For this exercise, copy each line of the records that contains the word "mkDeadline".

══ The data

(* ===== verification/PortFacts.v ===== *)
(** * Correctness of ports: observers and packets

    Who owns an observer and its packet, in every state a port and the objects it
    watches can reach by [zx_object_wait_async], signal changes, cancellation,
    user packets, dequeues and the close of the port. *)

From S2P Require Import Prelude Zx Dispatcher Port PortSema.
Import PortDispatcher.

Abbreviation Objects := (gmap Z (Dispatcher PortObserver)).

Section PortFacts.
Context {S : Type} {SemaOps : PortSemaphore S}.
Implicit Types (p : Port S) (pp : PortPacket) (a : Z).

Definition addrs (ps : list PortPacket) : list Z := map pp_addr ps.

(** A packet in the queue: one of an observer, which it owns, that fired on a
    signal it waits for; or one from the arena, which owns nothing. *)
Definition packet_ok (pp : PortPacket) : Prop :=
  match allocator pp with
  | None => observer pp = Some (pp_addr pp) /\ type (packet pp) = ZX_PKT_TYPE_SIGNAL_ONE /\
            has (trigger (packet pp)) (observed (packet pp)) = true /\ handle pp <> 0
  | Some port_allocator => observer pp = None /\ handle pp = 0
  | Some (other_allocator _) => False
  end.

Record port_inv (p : Port S) : Prop := {
  pi_list : NoDup (observers_ p) /\ forall a, a ∈ observers_ p <-> is_Some (dispatcher_ p !! a);
  pi_addrs : NoDup (addrs (packets_ p) ++ arena_ p);
  pi_linked : forall a, is_Some (dispatcher_ p !! a) -> a ∉ addrs (packets_ p) ++ arena_ p;
  pi_packets : Forall packet_ok (packets_ p);
  pi_heap : forall a, a ∈ heap p <->
              is_Some (dispatcher_ p !! a) \/ exists pp, pp ∈ packets_ p /\ observer pp = Some a;
  pi_num : num_ephemeral_packets_ p = zlen (filter (fun pp => IsDefaultAllocatedEphemeral pp = true) (packets_ p));
  pi_max : num_ephemeral_packets_ p <= kMaxAllocatedPacketCountPerPort + 1;
  pi_zero : zero_handles_ p = true -> packets_ p = [] /\ dispatcher_ p = ∅;
}.

(** ** Helpers *)

Lemma InContainer_iff a ps : InContainer a ps = true <-> a ∈ addrs ps.
Proof.
  unfold InContainer, addrs. rewrite existsb_exists. split.
  - intros (pp & Hin & He%Z.eqb_eq). subst. apply list_elem_of_In, in_map. done.
  - intros Hi. apply list_elem_of_In, in_map_iff in Hi as (pp & <- & Ho). exists pp. split; [done | by apply Z.eqb_eq].
Qed.
(** C13: the fate of a call.  In every reachable state a thread inside
    [zx_channel_call] is unanswered, with its event unsignaled, exactly when its
    waiter is in the endpoint's list; when the call ends it returns [ZX_OK] with a
    message that carries its transaction id, [ZX_ERR_CANCELED] or
    [ZX_ERR_PEER_CLOSED] without one, or [ZX_ERR_TIMED_OUT] without one and only
    if it was still unanswered; afterwards its waiter is in no list and is free for
    the next call. *)
Theorem channel_call_outcome x t sd :
  chan_reachable x -> calls x !! t = Some sd ->
  (event_ (waiter t (pair x)) = None <-> t ∈ waiters_ (xt sd (pair x))) /\
  let '(st, reply, p') := Call_finish t sd (pair x) in
  match st with
  | ZX_OK => exists msg, reply = Some msg /\ msg_get_txid msg = wtxid_ (waiter t (pair x))
  | ZX_ERR_CANCELED | ZX_ERR_PEER_CLOSED => reply = None
  | ZX_ERR_TIMED_OUT => reply = None /\ t ∈ waiters_ (xt sd (pair x))
  | _ => False
  end /\
  (forall sd', t ∉ waiters_ (xt sd' p')) /\ channel_ (waiter t p') = None.
Proof.
  intros Hi%chan_reachable_inv Hc. pose proof (ci_side _ Hi sd) as Hs. split.
  - split.
    + intros He. destruct (decide (t ∈ waiters_ (xt sd (pair x)))) as [|Hni]; [done|].
      destruct (sv_calls _ _ Hs t Hc Hni) as (_ & HF & _). congruence.
    + intros Hin. destruct (sv_waiting _ _ Hs t Hin) as [(_ & _ & ? & _) _]. done.
  - pose proof (Call_finish_spec t sd x Hi Hc) as Hf.
    assert (channel_ (waiter t (Call_finish t sd (pair x)).2) = None) as Hch.
    { unfold Call_finish, EndWait. destruct (channel_ (waiter t (pair x))) eqn:E; simpl; try case_bool_decide; by views. }
    destruct (Call_finish t sd (pair x)) as [[st reply] p']. destruct Hf as [Hi' Hst]. split_and!; [done | | done].
    intros sd' Hin. destruct (sv_waiting _ _ (ci_side _ Hi' sd') t Hin) as [_ HF]. simpl in HF.
    by rewrite lookup_delete_eq in HF.
Qed.

(** the transaction ids of the calls waiting on an endpoint are distinct and
    all have the high bit that userspace ids lack, and the loop that looks for a
    fresh one ends: a call on a channel with fewer than [2^31 - 1] waiters always
    gets past it. *)
Theorem channel_txids_unique x sd t owner msg :
  chan_reachable x -> zlen (waiters_ (xt sd (pair x))) < 2 ^ 31 - 1 ->
  NoDup (txids (waiters_ (xt sd (pair x))) (pair x)) /\
  (forall t', t' ∈ waiters_ (xt sd (pair x)) -> Z.testbit (wtxid_ (waiter t' (pair x))) 31 = true) /\
  is_Some (Call t sd owner msg (pair x)).
Proof.
  intros Hi%chan_reachable_inv Hl. pose proof (ci_side _ Hi sd) as Hs. split_and!.
  - apply (sv_txids _ _ Hs).
  - intros t' Ht'. destruct (sv_waiting _ _ Hs t' Ht') as [(_ & _ & _ & _ & ?) _]. done.
  - unfold Call. destruct (BeginWait _ _) as [st w]. destruct (is_err st); [by eexists|].
    views. destruct (negb _); [by eexists|]. destruct (negb _); [by eexists|].
    destruct (alloc_txid_ends sd (put_waiter t w (pair x)) (txid_ (xt sd (pair x)))) as (id & tx & E);
      [by rewrite xt_put_waiter|].
    rewrite xt_put_waiter in E. rewrite E. by eexists.
Qed.
(* ===== verification/Deadline.v ===== *)
(** * Times, slack and deadlines

    The saturating time arithmetic of [zircon/time.h], [TimerSlack] and [Deadline]
    of [kernel/deadline.h] and [kernel/deadline.cc]. *)

From S2P Require Import Prelude Zx.

(** ** time.h *)

(** Two's-complement wrap of a 64-bit signed result. *)
Definition i64 (x : Z) : Z := (x + 2 ^ 63) mod 2 ^ 64 - 2 ^ 63.
Definition is_i64 (x : Z) : Prop := - 2 ^ 63 <= x < 2 ^ 63.

Definition ZX_TIME_INFINITE : Z := 2 ^ 63 - 1.
Definition ZX_TIME_INFINITE_PAST : Z := - 2 ^ 63.

(** [add_overflow] and [sub_overflow]: whether the result does not fit, and the
    wrapped result. *)
Definition add_overflow (a b : Z) : bool * Z := (negb (i64 (a + b) =? a + b), i64 (a + b)).
Definition sub_overflow (a b : Z) : bool * Z := (negb (i64 (a - b) =? a - b), i64 (a - b)).

Definition zx_time_add_duration (time duration : Z) : Z :=
  let '(overflow, x) := add_overflow time duration in
  if overflow then (if x >=? 0 then ZX_TIME_INFINITE_PAST else ZX_TIME_INFINITE) else x.

Definition zx_time_sub_duration (time duration : Z) : Z :=
  let '(overflow, x) := sub_overflow time duration in
  if overflow then (if x >=? 0 then ZX_TIME_INFINITE_PAST else ZX_TIME_INFINITE) else x.

(** ** deadline.h *)

Inductive slack_mode := TIMER_SLACK_CENTER | TIMER_SLACK_EARLY | TIMER_SLACK_LATE.

#[export] Instance slack_mode_eq_dec : EqDecision slack_mode.
Proof. solve_decision. Defined.

Record TimerSlack := mkSlack { slack_amount : Z; slack_mode_ : slack_mode }.

#[export] Instance TimerSlack_eq_dec : EqDecision TimerSlack.
Proof. solve_decision. Defined.

Definition TimerSlack_none : TimerSlack := mkSlack 0 TIMER_SLACK_CENTER.

Record Deadline := mkDeadline { when_ : Z; dslack_ : TimerSlack }.

Definition Deadline_no_slack (when : Z) : Deadline := mkDeadline when TimerSlack_none.
Definition Deadline_infinite : Deadline := mkDeadline ZX_TIME_INFINITE TimerSlack_none.

Definition earliest (d : Deadline) : Z :=
  match slack_mode_ (dslack_ d) with
  | TIMER_SLACK_CENTER => zx_time_sub_duration (when_ d) (slack_amount (dslack_ d))
  | TIMER_SLACK_LATE => when_ d
  | TIMER_SLACK_EARLY => zx_time_sub_duration (when_ d) (slack_amount (dslack_ d))
  end.

Definition latest (d : Deadline) : Z :=
  match slack_mode_ (dslack_ d) with
  | TIMER_SLACK_CENTER => zx_time_add_duration (when_ d) (slack_amount (dslack_ d))
  | TIMER_SLACK_LATE => zx_time_add_duration (when_ d) (slack_amount (dslack_ d))
  | TIMER_SLACK_EARLY => when_ d
  end.

(** ** Saturation *)

Definition clamp (x : Z) : Z := Z.max ZX_TIME_INFINITE_PAST (Z.min ZX_TIME_INFINITE x).

Lemma i64_cases x : is_i64 (x + 2 ^ 64) \/ is_i64 x \/ is_i64 (x - 2 ^ 64) ->
  (is_i64 x /\ i64 x = x) \/ (x >= 2 ^ 63 /\ i64 x = x - 2 ^ 64) \/ (x < - 2 ^ 63 /\ i64 x = x + 2 ^ 64).
Proof.
  unfold is_i64, i64. intros [H|[H|H]].
  - right; right. split; [lia|]. rewrite <- (Z.mod_add _ 1) by lia. rewrite Z.mod_small; lia.
  - left. split; [lia|]. rewrite Z.mod_small; lia.
  - right; left. split; [lia|]. rewrite <- (Z.mod_add _ (-1)) by lia. rewrite Z.mod_small; lia.
Qed.

Ltac time_cases x :=
  destruct (i64_cases x) as [[? ->]|[[? ->]|[? ->]]]; [unfold is_i64 in *; lia | ..];
  repeat match goal with |- context [?a =? ?b] => destruct (Z.eqb_spec a b) end;
  repeat match goal with |- context [?a >=? ?b] => destruct (Z.geb_spec a b) end;
  simpl; unfold clamp, ZX_TIME_INFINITE, ZX_TIME_INFINITE_PAST, is_i64 in *; lia.

Lemma time_add_clamp t d : is_i64 t -> is_i64 d -> zx_time_add_duration t d = clamp (t + d).
Proof. intros Ht Hd. unfold zx_time_add_duration, add_overflow. time_cases (t + d). Qed.

Lemma time_sub_clamp t d : is_i64 t -> is_i64 d -> zx_time_sub_duration t d = clamp (t - d).
Proof. intros Ht Hd. unfold zx_time_sub_duration, sub_overflow. time_cases (t - d). Qed.

(** time arithmetic saturates and slack widens a deadline.  Adding or
    subtracting a duration gives the exact result clamped to the representable
    times, and for a slack that is not negative
    [earliest() <= when() <= latest()], with neither end further from [when()] than
    the slack. *)
Theorem deadline_window d :
  is_i64 (when_ d) -> 0 <= slack_amount (dslack_ d) < 2 ^ 63 ->
  zx_time_add_duration (when_ d) (slack_amount (dslack_ d)) = clamp (when_ d + slack_amount (dslack_ d)) /\
  zx_time_sub_duration (when_ d) (slack_amount (dslack_ d)) = clamp (when_ d - slack_amount (dslack_ d)) /\
  earliest d <= when_ d <= latest d /\
  when_ d - slack_amount (dslack_ d) <= earliest d /\ latest d <= when_ d + slack_amount (dslack_ d) /\
  is_i64 (earliest d) /\ is_i64 (latest d).
Proof.
  intros Hw Ha. assert (is_i64 (slack_amount (dslack_ d))) as Hd by (unfold is_i64; lia).
  unfold earliest, latest. rewrite !time_add_clamp, !time_sub_clamp by done.
  unfold clamp, ZX_TIME_INFINITE, ZX_TIME_INFINITE_PAST, is_i64 in *.
  destruct (slack_mode_ (dslack_ d)); lia.
Qed.

Definition ex_deadline : Deadline := mkDeadline (2 ^ 63 - 5) (mkSlack 10 TIMER_SLACK_CENTER).

Lemma deadline_window_witness :
  earliest ex_deadline <= when_ ex_deadline <= latest ex_deadline /\ latest ex_deadline = ZX_TIME_INFINITE.
Proof.
  destruct (deadline_window ex_deadline) as (_ & _ & H & _); [by vm_compute | by vm_compute |].
  split; [exact H | by vm_compute].
Defined.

════

» **Completed exercise**
Record Deadline := mkDeadline { when_ : Z; dslack_ : TimerSlack }.
Definition Deadline_no_slack (when : Z) : Deadline := mkDeadline when TimerSlack_none.
Definition Deadline_infinite : Deadline := mkDeadline ZX_TIME_INFINITE TimerSlack_none.
Definition ex_deadline : Deadline := mkDeadline (2 ^ 63 - 5) (mkSlack 10 TIMER_SLACK_CENTER).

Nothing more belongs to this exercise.